Dara Birnbaum’s ‘Technology/Transformation: Wonder Woman (1978-79)’
Running Time 5mins 22secs
Dara Birnbaum
American video and installation artist
Dara Birnbaum is one of the first female artists to re-appropriate footage from television and media in her remixed and markedly feminist film art. She edits simulacra of popular culture to reorder the hierarchy of ideologies and identities within a global image exchange, and makes visible the unseen politics of technology and female representation through repetition and a re-structuring of the formalities of film and mass media.
Dara’s work challenges the simulation and supposed realness of mediatised environments presented as closed and unquestionable systems of truth. In foregrounding the createdness of these narratives she exposes hegemonic discourses of documentation and broadcasting. In Canon: Taking to the Street posters are repeat printed and moving image recorded at student protests in 1968 and 1987, from France and America, and edited into slow-motion. Historical and geographical timeframes within the material of protest representation are removed and dissemination is opened up to critical viewpoints where the depicted event of protest appears simultaneously more immersive and less real. As Baudrillard stated ‘simulation is no longer that of a territory, a referential being or a substance. It is the generation by models of a real without origin or reality; a hyperreal’. Dara undermines the devices of simulation to create a hyperreality that is so unlike reality in its self-awareness, the viewer becomes acutely aware of the manipulation inherent to mediatised simulation.
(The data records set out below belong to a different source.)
(** * libjxl: Lehmer codes and the ICC profile decoder

    A shallow embedding of [jxl/lehmer_code.h] and [lib/jxl/icc_codec.cc].

    Conventions of the embedding.
    - Unsigned machine integers are values of [Z] with the wrap-around of
      every arithmetic operation written out ([u32], [u64]); [int32_t] uses
      [s32].
    - C arrays are lists.  A read or write outside the array is undefined
      behaviour in the source; the embedding makes it a failure ([None]).
    - [JXL_DASSERT] states a contract of the function; an execution that
      violates it is a failure ([None]) as well.
    - [while] loops carry a fuel; running out of fuel is a failure.  The
      fuel constants are larger than the number of iterations any
      terminating execution of the loop can make (see the remarks at each
      loop).
    - Positions and lengths ([size_t]) of buffers that exist in memory are
      not wrapped: they are bounded by the address space. *)

From Stdlib Require Import ZArith Lia Bool String.
From stdpp Require Import base numbers list option.

Local Open Scope Z_scope.

(** ** Machine integers *)

Definition u32 (z : Z) : Z := z mod 2 ^ 32.
Definition u64 (z : Z) : Z := z mod 2 ^ 64.
Definition s32 (z : Z) : Z := (z + 2 ^ 31) mod 2 ^ 32 - 2 ^ 31.

(** ** Arrays with checked accesses *)

Definition zget {A} (l : list A) (i : Z) : option A :=
  if decide (0 <= i) then l !! Z.to_nat i else None.

Definition zset {A} (l : list A) (i : Z) (v : A) : option (list A) :=
  if decide (0 <= i < Z.of_nat (length l)) then Some (<[Z.to_nat i := v]> l)
  else None.

(** ** Loops *)

(** [for (i = start; i < start + count; ++i) body], with failure. *)
Fixpoint for_range {S} (count : nat) (i : Z) (body : Z -> S -> option S)
    (s : S) : option S :=
  match count with
  | O => Some s
  | S c => match body i s with
           | Some s' => for_range c (i + 1) body s'
           | None => None
           end
  end.

(** [while (cond) body], with fuel and failure. *)
Fixpoint while_fuel {S} (fuel : nat) (cond : S -> bool)
    (body : S -> option S) (s : S) : option S :=
  if cond s then
    match fuel with
    | O => None
    | S f => match body s with
             | Some s' => while_fuel f cond body s'
             | None => None
             end
    end
  else Some s.

Module Lehmer.

(** [template <typename T> constexpr T ValueOfLowest1Bit(T t) { return t & -t; }]
    The argument [wrapT] is the reduction to the range of [T]. *)
Definition ValueOfLowest1Bit (wrapT : Z -> Z) (t : Z) : Z :=
  Z.land t (wrapT (- t)).

(** Modelled from the spec: [CeilLog2Nonzero] of [jxl/base/bits.h], which is
    not among the sources.  Section 4.7 of the specification gives the size
    of the decoder's tree as [2^ceil(log2 n)]; the values expected by
    [jxl/bits_test.cc] are checked below. *)
Definition CeilLog2Nonzero (n : Z) : Z := Z.log2_up n.

(** *** ComputeLehmerCode *)

(** [while (i != 0) { penalty += temp[i]; i &= i - 1; }]
    State: [(i, penalty)].  Every iteration clears one of the 32 bits of
    [i]. *)
Definition sum_cond (st : Z * Z) : bool := negb (st.1 =? 0).
Definition sum_body (temp : list Z) (st : Z * Z) : option (Z * Z) :=
  let '(i, penalty) := st in
  match zget temp i with
  | Some t => Some (Z.land i (u32 (i - 1)), u32 (penalty + t))
  | None => None
  end.

(** [while (i < n + 1) { temp[i] += 1; i += ValueOfLowest1Bit(i); }]
    State: [(i, temp)].  Every iteration moves the lowest set bit of [i]
    up; after at most 32 of them [i] is zero and the source loops forever. *)
Definition add_cond (n : Z) (st : Z * list Z) : bool := st.1 <? n + 1.
Definition add_body (st : Z * list Z) : option (Z * list Z) :=
  let '(i, temp) := st in
  match zget temp i with
  | Some t =>
      match zset temp i (u32 (t + 1)) with
      | Some temp' => Some (u32 (i + ValueOfLowest1Bit u32 i), temp')
      | None => None
      end
  | None => None
  end.

Definition bit_fuel : nat := 70.

(** One iteration of the main loop; state: [(temp, code)], the code being
    built in order. *)
Definition compute_step (n : Z) (s : Z) (st : list Z * list Z)
  : option (list Z * list Z) :=
  let '(temp, code) := st in
  match while_fuel bit_fuel sum_cond (sum_body temp) (u32 (s + 1), 0) with
  | Some (_, penalty) =>
      if decide (penalty <= s) then          (* JXL_DASSERT(s >= penalty) *)
        match while_fuel bit_fuel (add_cond n) add_body (u32 (s + 1), temp) with
        | Some (_, temp') => Some (temp', code ++ [u32 (s - penalty)])
        | None => None
        end
      else None
  | None => None
  end.

Fixpoint compute_loop (n : Z) (perm : list Z) (st : list Z * list Z)
  : option (list Z * list Z) :=
  match perm with
  | [] => Some st
  | s :: rest =>
      match compute_step n s st with
      | Some st' => compute_loop n rest st'
      | None => None
      end
  end.

(** [for (size_t idx = 0; idx < n + 1; ++idx) temp[idx] = 0;] *)
Definition zero_temp (n : Z) (temp : list Z) : option (list Z) :=
  for_range (Z.to_nat (n + 1)) 0 (fun idx t => zset t idx 0) temp.

(** [ComputeLehmerCode(permutation, temp, n, code)]: [permutation] holds the
    [n] entries, [temp] is the caller's scratch array; the result is
    [code[0..n)]. *)
Definition ComputeLehmerCode (permutation temp : list Z) : option (list Z) :=
  let n := Z.of_nat (length permutation) in
  match zero_temp n temp with
  | Some temp0 =>
      match compute_loop n permutation (temp0, []) with
      | Some (_, code) => Some code
      | None => None
      end
  | None => None
  end.

(** *** DecodeLehmerCode *)

(** [temp[i] = static_cast<uint32_t>(ValueOfLowest1Bit(static_cast<int32_t>(i + 1)))] *)
Definition init_tree (padded_n : Z) (temp : list Z) : option (list Z) :=
  for_range (Z.to_nat padded_n) 0
    (fun i t => zset t i (u32 (ValueOfLowest1Bit s32 (s32 (i + 1))))) temp.

(** The descent [for (size_t i = 0; i <= log2n; i++)]; state:
    [(bit, next, rank)]. *)
Definition descend_body (temp : list Z) (_ : Z) (st : Z * Z * Z)
  : option (Z * Z * Z) :=
  let '(bit, next, rank) := st in
  let cand := u64 (next + bit) in
  if decide (1 <= cand) then                  (* JXL_DASSERT(cand >= 1) *)
    match zget temp (cand - 1) with
    | Some t =>
        if decide (t < rank) then Some (Z.shiftr bit 1, cand, u32 (rank - t))
        else Some (Z.shiftr bit 1, next, rank)
    | None => None
    end
  else None.

(** [while (next <= padded_n) { temp[next - 1] -= 1; next += ValueOfLowest1Bit(next); }]
    State: [(next, temp)]. *)
Definition mark_cond (padded_n : Z) (st : Z * list Z) : bool :=
  st.1 <=? padded_n.
Definition mark_body (st : Z * list Z) : option (Z * list Z) :=
  let '(next, temp) := st in
  match zget temp (u64 (next - 1)) with
  | Some t =>
      match zset temp (u64 (next - 1)) (u32 (t - 1)) with
      | Some temp' => Some (u64 (next + ValueOfLowest1Bit u64 next), temp')
      | None => None
      end
  | None => None
  end.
In Technology/Transformation extracts from the famed Wonder Woman television series are equally demystified as Dara emphasises the fantastical special effects and beguiling theme tune in a re-edit that reveals the superhero power of Wonder Woman as primarily sexual. This technological transformation is examined close-up as we are repeatedly shown the magical moment of Wonder Woman’s evolution from office girl to pop icon. Parallels with advertisements and the glamorous promises of the latest technological advancements are clear as Dara forbids us to enter into the ‘wonder’ of this now phoney moment. The comic fragments are condensed into a micro mimesis where the music and voiceover recreate the full Wonder Woman experience, the lyrics rolling across the screen as the viewer is confronted with the seductive and explicit double entrendre of the song, and the heroine’s agency appears entirely sexualised all of a sudden.
RIO Videowall is another of Dara’s technological interventions; created for a new build shopping mall in Atlanta, the piece tackles issues of surveillance, public space and the demolition of green areas in an increasingly gentrified world. The location and movement of images and our interactions with data flows within the economies of simulacra are called into question. Charged with an image data bank showing the site before the arcade was built, a wall of twenty five monitors is encoded with a feedback loop from surveillance cameras resulting in a retransmission of silhouettes as people walk past, disrupting the serendipity of the undisturbed landscape and dematerialising their existences into this digitised social body. Dara brings invisible technological expressions of control into the foreground of public space, de-weaponing their silence and disentangling them from the everyday.
In a time where media is produced and circulated at ever growing speeds, Dara Birnbaum deconstructs this global simulacra exchange and its deep seated ideologies through her appropriation of mass media mimesis, repeating the manipulation of mediatised images and broadcast back to itself. The wonder in Dara’s work is precisely this perspective of a cultural re-edit, revealing the enchanting hype of our technologised, mediatised world.